I misteri sono così, fatti di tasselli, per scoprire i quali si compie un guardingo passo alla volta fino ad avere una visione d’insieme quanto più chiara possibile ma tutto senza fretta e senza soprattutto tralasciare nulla.
Appurato dunque, dal ritrovamento citato che il coccodrillo del Maschio Angioino di Napoli non è una leggenda, va aggiunto che in un recente studio è stato deciso di analizzarne il Dna prelevandolo dalle ossa e dai denti.
Dall’atteso responso di tale approfondimento scientifico, è stata stabilita l’epoca in cui l’animale è realmente vissuto e come ha fatto ad arrivare fino alle segrete del Maschio Angioino.
Le leggende si sa si tramandano di padre in figlio e in qualche modo sappiamo essere proprio questa la loro forza, senza però dimenticare che nel loro viaggio nel tempo esse acquisiscono particolari a volte troppo fantasiosi che a distanza di anni e secoli, offuscano seriamente la loro realtà di fondo.
Ecco dunque che dalle segrete del Maschio Angioino sono nel tempo affiorate più storie riguardanti un ipotetico coccodrillo.
Tante storie e leggende intorno al coccodrillo, inquilino misterioso del Maschio Angioino
Prima tra tutte è quella che vede coinvolto nel racconto il re aragonese Ferrante, figlio di Alfonso il Magnanimo, che è stato appurato utilizzasse una cella dei sotterranei, detta Fossa del Miglio, per rinchiudere i prigionieri condannati alle pene più dure.
Consuetudine decisamente all’ordine del giorno per il periodo e per un castello, ricordando con l’occasione quanti misteri ancora giacciono irrisolti nei vari manieri sparsi un po’ in tutta Italia.
Un voce autorevolissima come quella di Benedetto Croce, ha avuto modo di raccontare come molti prigionieri rinchiusi nella fossa nei sotterranei del Maschio Angioino scomparissero nel nulla, in tempi molto brevi quasi fulminei.
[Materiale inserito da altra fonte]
(* ===== verification/Host.v ===== *)
(** The host's side of the build tool: files, processes and standard output
    as the tool sees them, its logger ([xtask/src/output.rs]), the platform
    ([platform.rs]), the wrapper around cargo ([tools/cargo.rs]) and the
    debugger's files ([tools/gdb.rs]). Programs that are started, and the
    crates behind them, are a class without laws: what they do is up to
    them. *)
From Stdlib Require Import Ascii.
From S2P Require Import Prelude Address Bitfields Topology Slot FreeLists Slab SlabSpec Proto.
From S2P Require Import Decoder KTrace Fmt.


(** * Files *)

(** [Utf8Path]: whether it starts at the root, and its components. *)
Record Utf8Path := MkPath { rooted : bool; parts : list string }.

#[export] Instance Utf8Path_eq_dec : EqDecision Utf8Path.
Proof. solve_decision. Defined.

Definition display_path (p : Utf8Path) : string :=
  (if rooted p then "/" else "") +:+ String.concat "/" (parts p).

(** [Path::parent], [Path::file_name], and [Path::join] with one component. *)
Definition parent (p : Utf8Path) : option Utf8Path :=
  match parts p with
  | [] => None
  | cs => Some (MkPath (rooted p) (take (length cs - 1) cs))
  end.

Definition file_name (p : Utf8Path) : option string :=
  match last (parts p) with
  | Some c => if decide (c = "..") then None else Some c
  | None => None
  end.

Definition join (p : Utf8Path) (component : string) : Utf8Path := MkPath (rooted p) (parts p ++ [component]).

(** [io::Error]: the kind that is looked at, or another with its text. *)
Inductive io_error := NotFound | OtherIo (text : string).

Definition display_io (e : io_error) : string :=
  match e with NotFound => "No such file or directory (os error 2)" | OtherIo text => text end.

(** An [eyre::Report] is the messages of its chain, the latest context
    first. *)
Abbreviation Report := (list string).

(** What has been written to standard output: bytes and text. *)
Inductive chunk := Bytes (bs : list Z) | Text (text : string).

Inductive LevelFilter := FilterOff | FilterError | FilterWarn | FilterInfo | FilterDebug | FilterTrace.
Inductive LogLevel := LogError | LogWarn | LogInfo | LogDebug | LogTrace.

(** The contents of the files that exist; the failures that the next
    operations on files run into, if any (the error, and how much of a
    write is done before it); standard output and error; and what
    [OutputOpts::init] sets up in the libraries. *)
Record World := MkWorld {
  files : gmap string string;
  faults : list (option (string * nat));
  stdout : list chunk;
  stderr : list string;
  eyre_installed : bool;
  color_override : option bool;
  logger : option LevelFilter;
  max_level : LevelFilter;
}.

(** A call of the tool's code returns, fails with a report, or panics. *)
Inductive outcome (A : Type) :=
  | Returned (a : A)
  | Failed (report : Report)
  | Panicked (why : panic).
Arguments Returned {A}.
Arguments Failed {A}.
Arguments Panicked {A}.

Definition Tool (A : Type) : Type := World -> World * outcome A.

#[export] Instance tool_ret : MRet Tool := fun A a w => (w, Returned a).
#[export] Instance tool_bind : MBind Tool := fun A B f m w =>
  match m w with
  | (w, Returned a) => f a w
  | (w, Failed r) => (w, Failed r)
  | (w, Panicked p) => (w, Panicked p)
  end.

Definition bail {A} (text : string) : Tool A := fun w => (w, Failed [text]).

Definition unwrap {A} (o : option A) : Tool A := fun w =>
  (w, match o with Some a => Returned a | None => Panicked ExpectFailed end).

Definition ok_or {A} (o : option A) (report : Report) : Tool A := fun w =>
  (w, match o with Some a => Returned a | None => Failed report end).

(** [?] on a [Result], and [wrap_err]. *)
Definition try {A} (r : result A Report) : Tool A := fun w =>
  (w, match r with Ok a => Returned a | Err report => Failed report end).

Definition wrap_err {A} (context : string) (m : Tool A) : Tool A := fun w =>
  match m w with
  | (w, Failed report) => (w, Failed (context :: report))
  | r => r
  end.
(* ===== verification/Xtask.v ===== *)
(** The build tool's commands ([xtask/src/command.rs]) and the wrapper
    around QEMU ([tools/qemu.rs], [qemu/x86_64.rs], [qemu/symbolizer.rs]):
    build the kernel, boot it in QEMU, and print what it sends through the
    decoder and the formatter. The addr2line crate is a class. *)
From stdpp Require Import countable.
From S2P Require Import Prelude Address Bitfields Topology Slot FreeLists Slab SlabSpec Proto.
From S2P Require Import Decoder KTrace Fmt Host.

(** * Symbols *)

Record Location := MkLocation { loc_file : option string; loc_line : option Z; loc_column : option Z }.

(** A frame: its function's name as [demangle] answers, and where it is. *)
Record Frame := MkFrame { function : option (result string unit); location : option Location }.

(** [object::File::parse], [addr2line::Context], and the answers of the
    iterator over the frames of an address, which is taken to end. *)
Class Addr2line (Object Context : Type) := {
  object_parse : string -> result Object string;
  context_new : Object -> result Context string;
  find_frames : Context -> Z -> option (list (result Frame string));
}.

Section symbolizer.
Context {Object Ctx : Type} {addr2line : Addr2line Object Ctx}.

(** [GimliSymbolizer::new]. *)
Definition symbolizer_new (binary : Utf8Path) : Tool Ctx :=
  data ← wrap_err ("could not read " +:+ display_path binary) (io (fs_read (display_path binary)));
  object ← wrap_err ("could not parse " +:+ display_path binary)
    (try (match object_parse data with Ok o => Ok o | Err e => Err [e] end));
  try (match context_new object with Ok c => Ok c | Err e => Err [e] end).

(** What is written for a frame. *)
Definition frame_text (frame : Frame) : string :=
  (match function frame with Some (Ok n) => n | Some (Err _) | None => "???" end) +:+ " @ " +:+
  (match location frame with
   | Some loc =>
       default "<unknown>" (loc_file loc) +:+ ":" +:+ pretty (default 0 (loc_line loc)) +:+ ":" +:+
       pretty (default 0 (loc_column loc))
   | None => "<unknown>"
   end).

Definition inlined_by : string := " (inlined by) ".

(** The loop: [i] counts the frames, and [wrote_frame] is also set by an
    error. *)
Fixpoint write_frames (frames : list (result Frame string)) (i : nat) (wrote_frame : bool) : string * bool :=
  match frames with
  | [] => ("", wrote_frame)
  | Ok frame :: frames =>
      let '(rest, wrote_frame) := write_frames frames (S i) true in
      ((if decide (i <> 0%nat) then inlined_by else "") +:+ frame_text frame +:+ rest, wrote_frame)
  | Err e :: frames =>
      let before := if wrote_frame then inlined_by else "" in
      let '(rest, wrote_frame) := write_frames frames i true in
      (before +:+ "<malformed: " +:+ e +:+ ">" +:+ rest, wrote_frame)
  end.

(** [GimliSymbolizer::symbolize]; writing to a string does not fail. *)
Definition gimli_symbolize (c : Ctx) (address : Z) : string :=
  let '(text, wrote_frame) :=
    match find_frames c address with
    | Some frames => write_frames frames 0 false
    | None => ("", false)
    end in
  if wrote_frame then text else text +:+ "<unknown symbol @ " +:+ format_012x address +:+ ">".

(** ** What it writes *)

Definition item_text (item : result Frame string) : string :=
  match item with Ok frame => frame_text frame | Err e => "<malformed: " +:+ e +:+ ">" end.

Definition is_error (item : result Frame string) : Prop := match item with Ok _ => False | Err _ => True end.

#[local] Instance is_error_dec item : Decision (is_error item).
Proof. destruct item; simpl; apply _. Defined.

(** Every item with the separator in front. *)
Fixpoint separated (items : list (result Frame string)) : string :=
  match items with [] => "" | item :: items => inlined_by +:+ item_text item +:+ separated items end.

Lemma concat_separated item items :
  String.concat inlined_by (item_text <$> item :: items) = item_text item +:+ separated items.
Proof.
  revert item. induction items as [|x items IH]; intros item.
  - simpl. by rewrite string_app_nil_r.
  - change (item_text item +:+ inlined_by +:+ String.concat inlined_by (item_text <$> x :: items) =
      item_text item +:+ separated (x :: items)). by rewrite IH.
Qed.

Lemma write_frames_later items i : write_frames items (S i) true = (separated items, true).
Proof.
  revert i. induction items as [|[frame|e] items IH]; intros i; [done| |]; cbn [write_frames]; rewrite IH; simpl.
  - done.
  - by rewrite <-!string_app_assoc.
Qed.

Lemma write_frames_frame frame items wrote :
  write_frames (Ok frame :: items) 0 wrote = (String.concat inlined_by (item_text <$> Ok frame :: items), true).
Proof. cbn [write_frames]. rewrite write_frames_later, concat_separated. done. Qed.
In questa fossa, si scoprì successivamente a meticolosi appostamenti, entrava un coccodrillo che azzannava i prigionieri trascinandoli in mare.
Si racconta che ad un certo punto, probabilmente dopo che ebbe in qualche modo esaurito il suo compito, l’animale fu catturato ed ucciso, quindi impagliata come si deve ed esposto come trofeo in bella vista sulla porta d’ingresso del Maschio Angioino così che tutti potessero vederlo.
Una ulteriore leggenda vuole invece che un coccodrillo impagliato fu offerto come ex voto da un soldato di ritorno dall’Egitto, durante il Medioevo, all’immagine della Madonna del Parto che si trovava nella cappella palatina, come racconta Pompeo Sarnelli in una delle prime “guide turistiche” di Napoli del 1685.
Grazie al recente studio condotto da Vincenzo Caputo Barucchi, ordinario di Anatomia comparata all’università politecnica delle Marche, insieme a Tatiana Fioravanti, esperta di Dna antico, e a Emanuele Casafredda, laureato in Restauro presso l’Accademia di belle arti di Napoli, che si è occupato del restauro dei resti del coccodrillo, che per oltre 150 anni è rimasto nei depositi del Museo di San Martino, si è scoperto che proprio quest’ultima leggenda sarebbe quella più verosimile.